Cecile Paquet Luzy

Responsible for clinical development deliverables of a small molecule in Rare Disease (Lysosomal Storage Disorders). Lead and manage the multi-functional clinical team (~ 11 persons representing clinical operations, clinical sciences, clinical pharmacology and data management).

• Responsible for study design, execution (with budget control) and data interpretation of:

• Entry into human study, phase 1 in healthy volunteers.

• ADME phase 1 study and relative bioavailability study with food effect.

• Ongoing natural history study In GM1 and GM2 Gangliosidosis patients.

• Phase 2 clinical study In GM2 Gangliosidosis and Niemann pick type C patients (IND enabling study).

• Phase 3 clinical studies in GM1 , GM2 Gangliosidosis and Niemann Pick type C disease. Lead protocol development with health authorities' discussions and clinical experts' input. Provide strategic content for briefing documents for Type C and type A meeting request with FDA, scientific advice from CHMP and ILAP procedure with MHRA. Prepare answers and presentations for related meetings.

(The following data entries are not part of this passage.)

(** What [parseQuery] returns, for any parameters. *)
Lemma parseQuery_returns q p :
  ∃ q' ws, parseQuery q p = Returned (q', ws)
    ∧ (present (p_where p) = true → JSON_parse (p_where p) = None →
       q_where q' = q_where q ∧ InvalidWhere (p_where p) ∈ ws)
    ∧ (present (p_sort p) = true → JSON_parse (p_sort p) = None →
       q_sort q' = q_sort q ∧ InvalidSort (p_sort p) ∈ ws)
    ∧ (present (p_select p) = true → JSON_parse (p_select p) = None →
       q_select q' = q_select q ∧ InvalidSelect (p_select p) ∈ ws)
    ∧ q_skip q' = (if present (p_skip p) then Some (parseInt (p_skip p)) else q_skip q)
    ∧ q_limit q' = (if present (p_limit p) then Some (parseInt (p_limit p)) else q_limit q).
Proof.
  unfold parseQuery.
  destruct (clause_returns (p_where p) Query_where (InvalidWhere (p_where p)) (q, []))
    as ([q1 w1] & -> & Hc1 & Hm1).
  cbn [and_then].
  destruct (clause_returns (p_sort p) Query_sort (InvalidSort (p_sort p)) (q1, w1))
    as ([q2 w2] & -> & Hc2 & Hm2).
  cbn [and_then].
  destruct (clause_returns (p_select p) Query_select (InvalidSelect (p_select p)) (q2, w2))
    as ([q3 w3] & -> & Hc3 & Hm3).
  cbn [and_then fst snd] in *.
  assert (H1 : q_sort q1 = q_sort q ∧ q_select q1 = q_select q
               ∧ q_skip q1 = q_skip q ∧ q_limit q1 = q_limit q ∧ w1 ⊆ w1).
  { destruct Hc1 as [[= -> ->] | [[= -> ->] | (v & q0 & _ & Hq & [= -> ->])]];
      try done. by apply Query_where_keeps in Hq as (? & ? & ? & ?). }
  assert (H2 : q_where q2 = q_where q1 ∧ q_select q2 = q_select q1
               ∧ q_skip q2 = q_skip q1 ∧ q_limit q2 = q_limit q1 ∧ w1 ⊆ w2).
  { destruct Hc2 as [[= -> ->] | [[= -> ->] | (v & q0 & _ & Hq & [= -> ->])]];
      try done.
    - split_and!; try done. intros x Hx. apply elem_of_app. by left.
    - by apply Query_sort_keeps in Hq as (? & ? & ? & ?). }
  assert (H3 : q_where q3 = q_where q2 ∧ q_sort q3 = q_sort q2
               ∧ q_skip q3 = q_skip q2 ∧ q_limit q3 = q_limit q2 ∧ w2 ⊆ w3).
  { destruct Hc3 as [[= -> ->] | [[= -> ->] | (v & q0 & _ & Hq & [= -> ->])]];
      try done.
    - split_and!; try done. intros x Hx. apply elem_of_app. by left.
    - by apply Query_select_keeps in Hq as (? & ? & ? & ?). }
  destruct H1 as (H1a & H1b & H1c & H1d & _).
  destruct H2 as (H2a & H2b & H2c & H2d & H2w).
  destruct H3 as (H3a & H3b & H3c & H3d & H3w).
  assert (Hf :
    q_where (if present (p_limit p)
             then Query_limit (parseInt (p_limit p))
                    (if present (p_skip p)
                     then Query_skip (parseInt (p_skip p)) q3 else q3)
             else if present (p_skip p)
                  then Query_skip (parseInt (p_skip p)) q3 else q3) = q_where q3
    ∧ q_sort (if present (p_limit p)
             then Query_limit (parseInt (p_limit p))
                    (if present (p_skip p)
                     then Query_skip (parseInt (p_skip p)) q3 else q3)
             else if present (p_skip p)
                  then Query_skip (parseInt (p_skip p)) q3 else q3) = q_sort q3
    ∧ q_select (if present (p_limit p)
             then Query_limit (parseInt (p_limit p))
                    (if present (p_skip p)
                     then Query_skip (parseInt (p_skip p)) q3 else q3)
             else if present (p_skip p)
                  then Query_skip (parseInt (p_skip p)) q3 else q3) = q_select q3
    ∧ q_skip (if present (p_limit p)
             then Query_limit (parseInt (p_limit p))
                    (if present (p_skip p)
                     then Query_skip (parseInt (p_skip p)) q3 else q3)
             else if present (p_skip p)
                  then Query_skip (parseInt (p_skip p)) q3 else q3)
      = (if present (p_skip p) then Some (parseInt (p_skip p)) else q_skip q3)
    ∧ q_limit (if present (p_limit p)
             then Query_limit (parseInt (p_limit p))
                    (if present (p_skip p)
                     then Query_skip (parseInt (p_skip p)) q3 else q3)
             else if present (p_skip p)
                  then Query_skip (parseInt (p_skip p)) q3 else q3)
      = (if present (p_limit p) then Some (parseInt (p_limit p)) else q_limit q3)).
  { by destruct (present (p_skip p)), (present (p_limit p)). }
  destruct Hf as (Hfw & Hfs & Hfsel & Hfskip & Hflimit).
  eexists _, _. split; [reflexivity |].
  rewrite Hfw, Hfs, Hfsel, Hfskip, Hflimit.
  split_and!.
  - intros Hp Hn. specialize (Hm1 Hp Hn) as [= -> ->].
    split; [congruence |]. apply H3w, H2w. cbn. by constructor.
  - intros Hp Hn. specialize (Hm2 Hp Hn) as [= -> ->].
    split; [congruence |]. apply H3w, elem_of_app. right.
    by apply list_elem_of_singleton.
  - intros Hp Hn. specialize (Hm3 Hp Hn) as [= -> ->].
    split; [congruence |]. apply elem_of_app. right.
    by apply list_elem_of_singleton.
  - destruct (present (p_skip p)); congruence.
  - destruct (present (p_limit p)); congruence.
Qed.
Lemma getLegalMoves_spec this gs st b hist position t h :
  game_ok h this gs st b hist ->
  rd b position = Some t ->
  wp (getLegalMoves this position) h
     (fun r h' => r = legalOn b position /\ heap_ext h h').
Proof.
  intros Hok Ht. pose proof (ok_rows _ _ _ _ _ _ Hok) as Hrows.
  unfold getLegalMoves.
  apply wp_bind. eapply wp_readGame; [apply Hok|].
  apply wp_bind. eapply wp_readState; [apply Hok|].
  apply wp_bind. eapply wp_readBoard; [apply Hok|].
  apply wp_bind. eapply wp_lift; [exact Ht|].
  unfold legalOn. rewrite Ht.
  destruct t as [p|]; [|apply wp_ret; split; [done | apply heap_ext_refl]].
  destruct (movesByType_total b position p Hrows Ht (type p)) as (ms & Hms & Htargets).
  rewrite Hms.
  apply wp_bind. eapply wp_lift; [reflexivity|].
  rewrite <- filter_negb.
  apply (wp_filterM _ (fun move => negb (selfCheck b position move (color p))) (heap_ext h));
    [apply heap_ext_refl|].
  intros move h1 Hin Hext.
  rewrite Forall_forall in Htargets. destruct (Htargets move Hin) as [Hv _].
  apply wp_bind. eapply wp_mono.
  { eapply wouldBeInCheck_spec; [eapply game_ok_ext; eauto | exact Ht | exact Hv]. }
  intros w h2 [-> Hext2]. apply wp_ret. split; [done|].
  eapply heap_ext_trans; eauto.
Qed.

Lemma flat_map_singleton {A B} (f : A -> B) (xs : list A) :
  flat_map (fun x => [f x]) xs = map f xs.
Proof. induction xs as [|x rest IH]; simpl; [done | now rewrite IH]. Qed.

Lemma getAllLegalMoves_spec this gs st b hist side h :
  game_ok h this gs st b hist ->
  wp (getAllLegalMoves this side) h
     (fun r h' => r = allLegalOn b side /\ heap_ext h h').
Proof.
  intros Hok. pose proof (ok_rows _ _ _ _ _ _ Hok) as Hrows.
  unfold getAllLegalMoves.
  apply wp_bind. eapply wp_readGame; [apply Hok|].
  unfold allLegalOn.
  apply (wp_collectM _ _ (heap_ext h)); [apply heap_ext_refl|].
  intros pos h1 Hin Hext.
  assert (Hv : isValidPosition pos = true).
  { pose proof allSquares_valid as Hall. rewrite Forall_forall in Hall. auto. }
  pose proof (game_ok_ext _ _ _ _ _ _ _ Hok Hext) as Hok1.
  apply wp_bind. eapply wp_readState; [apply Hok1|].
  apply wp_bind. eapply wp_readBoard; [apply Hok1|].
  destruct (rd_valid b pos Hrows Hv) as [t Ht].
  apply wp_bind. eapply wp_lift; [exact Ht|]. rewrite Ht.
  destruct t as [p|]; [|(apply wp_ret; split; [reflexivity | assumption])].
  destruct (bool_decide (color p = side)); [|(apply wp_ret; split; [reflexivity | assumption])].
  apply wp_bind. eapply wp_mono; [eapply getLegalMoves_spec; eauto|].
  intros legal h2 [-> Hext2]. simpl.
  rewrite <- flat_map_singleton.
  eapply wp_mono.
  { apply (wp_collectM _ (fun move =>
             [ {| from := pos; to := move; piece := p;
                  capturedPiece := match rd b move with Some t => t | None => None end;
                  promotion := None |} ]) (heap_ext h)); [eapply heap_ext_trans; eauto|].
    intros move h3 Hin3 Hext3.
    pose proof (game_ok_ext _ _ _ _ _ _ _ Hok Hext3) as Hok3.
    pose proof (legalOn_targets b pos p Hrows Ht) as Htargets.
    rewrite Forall_forall in Htargets. destruct (Htargets move Hin3) as [Hvm _].
    destruct (rd_valid b move Hrows Hvm) as [tm Htm].
    apply wp_bind. eapply wp_readState; [apply Hok3|].
    apply wp_bind. eapply wp_readBoard; [apply Hok3|].
    apply wp_bind. eapply wp_lift; [exact Htm|].
    apply wp_ret. rewrite Htm. split; [reflexivity | assumption]. }
  intros r h3 [-> Hext3]. split; [reflexivity | assumption].
Qed.

(** ** Commands *)

Lemma game_ok_store_state h this gs st st' b hist :
  game_ok h this gs st b hist ->
  board st' = board st -> moveHistory st' = moveHistory st ->
  game_ok {| cells := <[gs := CState st']> (cells h); next := next h |} this gs st' b hist.
Proof.
  intros [] Hb Hm. split; simpl; try done; rewrite ?Hb, ?Hm; try done.
  - rewrite lookup_insert_ne; [done|]. intros ->. congruence.
  - apply lookup_insert_eq.
  - rewrite lookup_insert_ne; [done|]. intros E. rewrite E in *. congruence.
  - rewrite lookup_insert_ne; [done|]. intros E. rewrite E in *. congruence.
Qed.

Lemma game_ok_store_board h this gs st b b' hist :
  game_ok h this gs st b hist -> rows_ok b' ->
  game_ok {| cells := <[board st := CBoard b']> (cells h); next := next h |} this gs st b' hist.
Proof.
  intros [] Hb. split; simpl; try done.
  - rewrite lookup_insert_ne; [done|]. intros E. rewrite E in *. congruence.
  - rewrite lookup_insert_ne; [done|]. intros E. rewrite E in *. congruence.
  - apply lookup_insert_eq.
  - rewrite lookup_insert_ne; [done|]. intros E. rewrite E in *. congruence.
Qed.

Implementation of Real-world evidence studies supporting the qualification of smartphone app as software as medical device and digital endpoint.

• Responsible for protocol writing and studies set-up.

• Support Medical lead with the development of program level documents in collaboration with development partner

• Lead development of concept sheet and protocol writing for phase 3 studies.